Task requirements:
Search the entries for the word "GoStrings". Copy every line that holds it.

Available data:
______________________________
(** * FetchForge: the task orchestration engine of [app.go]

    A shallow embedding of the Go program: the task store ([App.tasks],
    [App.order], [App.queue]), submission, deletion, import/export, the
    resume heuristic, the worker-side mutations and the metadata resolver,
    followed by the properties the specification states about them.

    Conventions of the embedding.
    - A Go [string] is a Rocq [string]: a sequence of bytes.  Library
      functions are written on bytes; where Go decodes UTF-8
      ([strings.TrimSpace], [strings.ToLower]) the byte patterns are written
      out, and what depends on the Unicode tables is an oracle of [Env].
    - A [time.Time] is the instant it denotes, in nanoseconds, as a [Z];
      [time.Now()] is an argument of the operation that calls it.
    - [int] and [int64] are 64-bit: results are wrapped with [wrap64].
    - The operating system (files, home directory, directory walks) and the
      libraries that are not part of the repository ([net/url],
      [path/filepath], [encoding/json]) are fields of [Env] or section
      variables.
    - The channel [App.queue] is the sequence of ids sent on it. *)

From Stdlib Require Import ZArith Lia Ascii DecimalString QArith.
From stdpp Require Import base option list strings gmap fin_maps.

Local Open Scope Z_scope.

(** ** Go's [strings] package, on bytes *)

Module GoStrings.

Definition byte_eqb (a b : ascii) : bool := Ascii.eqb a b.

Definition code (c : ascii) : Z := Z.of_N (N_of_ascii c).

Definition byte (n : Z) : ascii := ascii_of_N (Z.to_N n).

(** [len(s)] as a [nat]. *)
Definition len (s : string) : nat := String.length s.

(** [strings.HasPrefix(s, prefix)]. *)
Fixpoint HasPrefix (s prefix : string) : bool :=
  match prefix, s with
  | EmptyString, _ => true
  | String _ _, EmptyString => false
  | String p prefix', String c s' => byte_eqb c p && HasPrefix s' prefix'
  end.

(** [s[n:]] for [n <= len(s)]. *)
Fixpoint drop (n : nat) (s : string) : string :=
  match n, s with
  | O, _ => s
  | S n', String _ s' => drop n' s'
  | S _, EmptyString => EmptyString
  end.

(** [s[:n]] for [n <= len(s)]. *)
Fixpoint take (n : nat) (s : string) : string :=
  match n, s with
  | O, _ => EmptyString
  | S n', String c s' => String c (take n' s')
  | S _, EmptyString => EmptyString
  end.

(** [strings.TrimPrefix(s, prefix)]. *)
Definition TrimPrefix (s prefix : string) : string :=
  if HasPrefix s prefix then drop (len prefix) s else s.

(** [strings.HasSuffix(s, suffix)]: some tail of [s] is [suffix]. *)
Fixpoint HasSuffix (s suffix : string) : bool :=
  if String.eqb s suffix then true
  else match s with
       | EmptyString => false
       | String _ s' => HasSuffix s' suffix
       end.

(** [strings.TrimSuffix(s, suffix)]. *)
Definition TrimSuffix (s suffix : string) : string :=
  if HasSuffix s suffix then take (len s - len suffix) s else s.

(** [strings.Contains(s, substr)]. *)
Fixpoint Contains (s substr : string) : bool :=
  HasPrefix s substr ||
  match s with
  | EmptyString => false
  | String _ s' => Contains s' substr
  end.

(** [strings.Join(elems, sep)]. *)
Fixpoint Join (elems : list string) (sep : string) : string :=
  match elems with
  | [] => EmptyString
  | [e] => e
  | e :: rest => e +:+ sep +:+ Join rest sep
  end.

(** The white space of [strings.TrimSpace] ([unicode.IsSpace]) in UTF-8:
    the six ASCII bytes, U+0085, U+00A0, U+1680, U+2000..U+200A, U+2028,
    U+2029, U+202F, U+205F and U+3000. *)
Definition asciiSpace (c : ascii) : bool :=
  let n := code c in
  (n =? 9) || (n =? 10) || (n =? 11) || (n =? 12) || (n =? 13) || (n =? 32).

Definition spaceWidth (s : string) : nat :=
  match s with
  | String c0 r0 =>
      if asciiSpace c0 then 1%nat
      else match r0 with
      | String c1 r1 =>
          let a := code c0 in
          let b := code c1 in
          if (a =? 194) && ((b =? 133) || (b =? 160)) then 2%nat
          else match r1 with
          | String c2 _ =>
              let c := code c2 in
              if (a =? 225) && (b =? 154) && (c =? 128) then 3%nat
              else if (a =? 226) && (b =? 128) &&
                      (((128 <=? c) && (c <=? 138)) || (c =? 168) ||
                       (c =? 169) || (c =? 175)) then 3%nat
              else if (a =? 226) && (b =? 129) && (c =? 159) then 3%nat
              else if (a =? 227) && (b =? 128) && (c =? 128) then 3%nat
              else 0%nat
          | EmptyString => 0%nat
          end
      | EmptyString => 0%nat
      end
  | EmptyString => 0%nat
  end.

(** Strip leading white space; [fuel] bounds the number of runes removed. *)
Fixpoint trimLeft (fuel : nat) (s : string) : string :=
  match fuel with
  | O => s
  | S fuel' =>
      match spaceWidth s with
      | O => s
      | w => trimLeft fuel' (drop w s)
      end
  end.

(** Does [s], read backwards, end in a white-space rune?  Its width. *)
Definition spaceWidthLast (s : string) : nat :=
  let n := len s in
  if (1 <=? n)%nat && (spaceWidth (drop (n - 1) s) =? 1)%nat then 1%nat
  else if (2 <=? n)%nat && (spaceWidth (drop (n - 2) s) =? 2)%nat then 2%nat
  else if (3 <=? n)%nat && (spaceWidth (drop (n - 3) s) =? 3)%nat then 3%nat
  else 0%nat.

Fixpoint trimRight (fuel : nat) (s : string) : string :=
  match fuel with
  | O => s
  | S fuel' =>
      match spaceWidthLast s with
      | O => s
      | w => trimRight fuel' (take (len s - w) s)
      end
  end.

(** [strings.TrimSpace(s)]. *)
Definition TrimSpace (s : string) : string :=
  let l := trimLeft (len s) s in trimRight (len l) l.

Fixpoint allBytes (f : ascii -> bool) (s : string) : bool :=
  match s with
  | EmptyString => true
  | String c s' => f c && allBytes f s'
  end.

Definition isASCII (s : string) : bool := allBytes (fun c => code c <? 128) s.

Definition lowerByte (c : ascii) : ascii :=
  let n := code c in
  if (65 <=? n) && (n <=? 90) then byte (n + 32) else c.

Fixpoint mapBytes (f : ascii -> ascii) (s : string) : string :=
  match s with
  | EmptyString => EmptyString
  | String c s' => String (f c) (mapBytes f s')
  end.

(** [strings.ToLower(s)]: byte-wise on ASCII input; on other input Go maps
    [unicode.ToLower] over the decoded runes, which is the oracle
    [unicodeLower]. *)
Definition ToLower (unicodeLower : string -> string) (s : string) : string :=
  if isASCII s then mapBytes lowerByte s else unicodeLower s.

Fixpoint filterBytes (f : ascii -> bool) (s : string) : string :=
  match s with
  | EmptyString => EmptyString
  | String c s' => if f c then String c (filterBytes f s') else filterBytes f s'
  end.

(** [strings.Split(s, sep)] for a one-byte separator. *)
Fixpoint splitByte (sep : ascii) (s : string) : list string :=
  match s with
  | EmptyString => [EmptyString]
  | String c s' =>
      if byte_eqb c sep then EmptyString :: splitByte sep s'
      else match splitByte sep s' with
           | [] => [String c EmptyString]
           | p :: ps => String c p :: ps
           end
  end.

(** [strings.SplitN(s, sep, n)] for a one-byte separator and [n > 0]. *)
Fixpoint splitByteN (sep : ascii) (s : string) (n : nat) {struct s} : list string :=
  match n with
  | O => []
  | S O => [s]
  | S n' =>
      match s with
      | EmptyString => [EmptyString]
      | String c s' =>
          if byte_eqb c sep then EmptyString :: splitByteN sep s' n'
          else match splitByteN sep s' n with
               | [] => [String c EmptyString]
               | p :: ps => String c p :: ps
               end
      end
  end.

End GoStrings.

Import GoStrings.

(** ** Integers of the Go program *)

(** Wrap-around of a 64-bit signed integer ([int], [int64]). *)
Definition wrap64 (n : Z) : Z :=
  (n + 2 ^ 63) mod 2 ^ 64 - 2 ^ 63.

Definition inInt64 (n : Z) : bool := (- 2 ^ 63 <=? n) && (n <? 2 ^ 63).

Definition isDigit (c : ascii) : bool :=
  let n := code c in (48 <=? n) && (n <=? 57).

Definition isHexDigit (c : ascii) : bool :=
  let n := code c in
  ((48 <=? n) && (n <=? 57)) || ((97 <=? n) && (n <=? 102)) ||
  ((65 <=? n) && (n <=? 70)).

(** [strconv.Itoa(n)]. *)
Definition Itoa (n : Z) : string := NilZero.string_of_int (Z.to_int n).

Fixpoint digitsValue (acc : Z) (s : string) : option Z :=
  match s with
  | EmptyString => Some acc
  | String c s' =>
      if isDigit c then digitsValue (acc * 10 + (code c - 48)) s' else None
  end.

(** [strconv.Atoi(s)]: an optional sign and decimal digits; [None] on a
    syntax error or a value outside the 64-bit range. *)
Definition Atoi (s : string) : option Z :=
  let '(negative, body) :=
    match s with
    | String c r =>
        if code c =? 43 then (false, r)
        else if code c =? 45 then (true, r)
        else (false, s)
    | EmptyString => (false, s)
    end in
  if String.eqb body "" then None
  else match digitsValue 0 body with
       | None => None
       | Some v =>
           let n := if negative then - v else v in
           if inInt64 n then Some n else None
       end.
______________________________
Task output:
Module GoStrings.
End GoStrings.
Import GoStrings.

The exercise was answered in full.